__Work to complete__. Instruction for the data below: set down exactly the lines from the line with "Lemma stuck_worker p" to the line with "assert (Hin : forall", inclusive, and no others.

[Stored dataset items]
Lemma start_ok jobs limit : pool_ok jobs (startPool jobs limit).
Proof.
  constructor; simpl.
  - assert (E : held_keys (replicate limit Idle) = []) by by induction limit.
    rewrite E. constructor.
  - by apply Forall_replicate.
  - assert (E : omap index_of (replicate limit Idle) = []) by by induction limit.
    by rewrite E, !app_nil_r.
Qed.

(** ** Every run ends *)

Definition job_cost (index : nat) : nat := 2 * length (locks index) + 4.

Definition worker_cost (w : worker) : nat :=
  match w with
  | Idle => 0
  | Locking _ held todo => 2 * length todo + length held + 3
  | Running _ held => length held + 2
  | Unlocking _ held => length held + 1
  end.

(** The steps left. *)
Definition cost (p : Pool) : nat :=
  sum_list (map job_cost (queue p)) + sum_list (map worker_cost (workers p)).

Lemma sum_insert (f : worker -> nat) ws k w w' : ws !! k = Some w ->
  (sum_list (map f (<[k := w']> ws)) + f w = sum_list (map f ws) + f w')%nat.
Proof.
  revert k. induction ws as [|x ws IH]; intros [|k] Hk; simplify_eq/=; [lia|].
  specialize (IH _ Hk). lia.
Qed.

(** Each step of a worker does one unit of the work left. *)
Lemma step_cost p p' : step p p' -> cost p = S (cost p').
Proof.
  intros [k Hw]. unfold work in Hw.
  destruct (workers p !! k) as [w|] eqn:Hk; simpl in Hw; [|done]. unfold cost.
  pose proof (fun w' => sum_insert worker_cost _ _ _ w' Hk) as Hs.
  destruct w as [|i held [|key todo]|i held|i [|key held]]; simplify_eq/=.
  - destruct (queue p) as [|i q]; simplify_eq/=. specialize (Hs (Locking i [] (locks i))).
    unfold job_cost. simpl in *. lia.
  - specialize (Hs (Running i held)). simpl in *. lia.
  - case_bool_decide; simplify_eq/=. specialize (Hs (Locking i (key :: held) todo)). simpl in *. lia.
  - specialize (Hs (Unlocking i held)). simpl in *. lia.
  - specialize (Hs Idle). simpl in *. lia.
  - specialize (Hs (Unlocking i held)). simpl in *. lia.
Qed.

(** ** No deadlock *)

Abbreviation before := (fun a b => string_less a b = true).
Context (ordered : forall i, StronglySorted before (locks i)).

Definition wants (w : worker) : option string :=
  match w with Locking _ _ (key :: _) => Some key | _ => None end.

Lemma greatest (l : list string) : l <> [] ->
  exists m, m ∈ l /\ forall x, x ∈ l -> string_less m x = false.
Proof.
  induction l as [|a l IH]; [done|]. intros _. destruct l as [|b l].
  - exists a. split; [left|]. intros x ->%list_elem_of_singleton. apply string_less_false, string_leb_refl.
  - destruct IH as (m & Hm & Hmax); [done|]. destruct (string_less m a) eqn:E.
    + exists a. split; [left|]. intros x [->|Hx]%elem_of_cons.
      * apply string_less_false, string_leb_refl.
      * apply (string_less_trans x m a); [by apply Hmax|by apply string_less_asym].
    + exists m. split; [by right|]. intros x [->|Hx]%elem_of_cons; [done|by apply Hmax].
Qed.

Lemma sorted_app_before (l1 l2 : list string) a b :
  StronglySorted before (l1 ++ l2) -> a ∈ l1 -> b ∈ l2 -> string_less a b = true.
Proof.
  induction l1 as [|x l1 IH]; simpl; intros Hs Ha Hb; [by apply elem_of_nil in Ha|].
  inversion Hs as [|? ? Hs' Hall]; subst. apply elem_of_cons in Ha as [->|Ha]; [|by apply IH].
  rewrite Forall_forall in Hall. apply Hall, elem_of_app. by right.
Qed.

Lemma stuck_worker p k w : (forall k', work locks k' p = None) -> workers p !! k = Some w ->
  (w = Idle /\ queue p = [])
  \/ exists i held key todo, w = Locking i held (key :: todo) /\ key ∈ held_keys (workers p).
Proof.
  intros Hstuck Hk. specialize (Hstuck k). unfold work in Hstuck. rewrite Hk in Hstuck. simpl in Hstuck.
  destruct w as [|i held [|key todo]|i held|i [|key held]]; try done.
  - destruct (queue p); [by left|done].
  - case_bool_decide; [|done]. right. eauto 8.
Qed.

(** A pool in which no worker can move is complete. *)
Lemma stuck_complete jobs p : pool_ok jobs p -> workers p <> [] ->
  (forall k, work locks k p = None) -> complete p.
Proof.
  intros Hok Hne Hstuck.
  assert (Hin : forall w, w ∈ workers p -> (w = Idle /\ queue p = [])
    \/ exists i held key todo, w = Locking i held (key :: todo) /\ key ∈ held_keys (workers p)).
  { intros w [k Hk]%list_elem_of_lookup. by eapply stuck_worker. }
  destruct (omap wants (workers p)) as [|x l] eqn:E.
  - assert (Hidle : forall w, w ∈ workers p -> w = Idle /\ queue p = []).
    { intros w Hw. destruct (Hin w Hw) as [|(i & held & key & todo & -> & _)]; [done|].
      assert (H : key ∈ omap wants (workers p)) by (apply list_elem_of_omap; by eexists).
      rewrite E in H. by apply elem_of_nil in H. }
    split; [|apply Forall_forall; intros w Hw; by apply Hidle].
    destruct (workers p) as [|w ws]; [done|]. apply (Hidle w). left.
  - exfalso. destruct (greatest (omap wants (workers p))) as (m & Hm & Hmax); [by rewrite E|].
    apply list_elem_of_omap in Hm as (w & Hw & Ew).
    destruct (Hin w Hw) as [[-> _]|(i & held & key & todo & -> & Hheld)]; [done|].
    simplify_eq/=. apply list_elem_of_In, in_concat in Hheld as (hs & Hhs & Hkey%list_elem_of_In).
    apply in_map_iff in Hhs as (w' & <- & Hw'). apply list_elem_of_In in Hw'.
    destruct (Hin w' Hw') as [[-> _]|(i' & held' & key' & todo' & -> & _)];
      [by apply elem_of_nil in Hkey|]. simpl in Hkey.
    assert (Hlt : string_less m key' = true).
    { pose proof (Forall_flip _ _ _ (po_workers _ _ Hok) Hw') as Hl. simpl in Hl.
      apply (sorted_app_before (reverse held') (key' :: todo')); [by rewrite Hl|by rewrite elem_of_reverse|left]. }
    rewrite Hmax in Hlt; [done|]. apply list_elem_of_omap. by eexists.
Qed.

__Result for this exercise__.
Lemma stuck_worker p k w : (forall k', work locks k' p = None) -> workers p !! k = Some w ->
  (w = Idle /\ queue p = [])
  \/ exists i held key todo, w = Locking i held (key :: todo) /\ key ∈ held_keys (workers p).
Proof.
  intros Hstuck Hk. specialize (Hstuck k). unfold work in Hstuck. rewrite Hk in Hstuck. simpl in Hstuck.
  destruct w as [|i held [|key todo]|i held|i [|key held]]; try done.
  - destruct (queue p); [by left|done].
  - case_bool_decide; [|done]. right. eauto 8.
Qed.

(** A pool in which no worker can move is complete. *)
Lemma stuck_complete jobs p : pool_ok jobs p -> workers p <> [] ->
  (forall k, work locks k p = None) -> complete p.
Proof.
  intros Hok Hne Hstuck.
  assert (Hin : forall w, w ∈ workers p -> (w = Idle /\ queue p = [])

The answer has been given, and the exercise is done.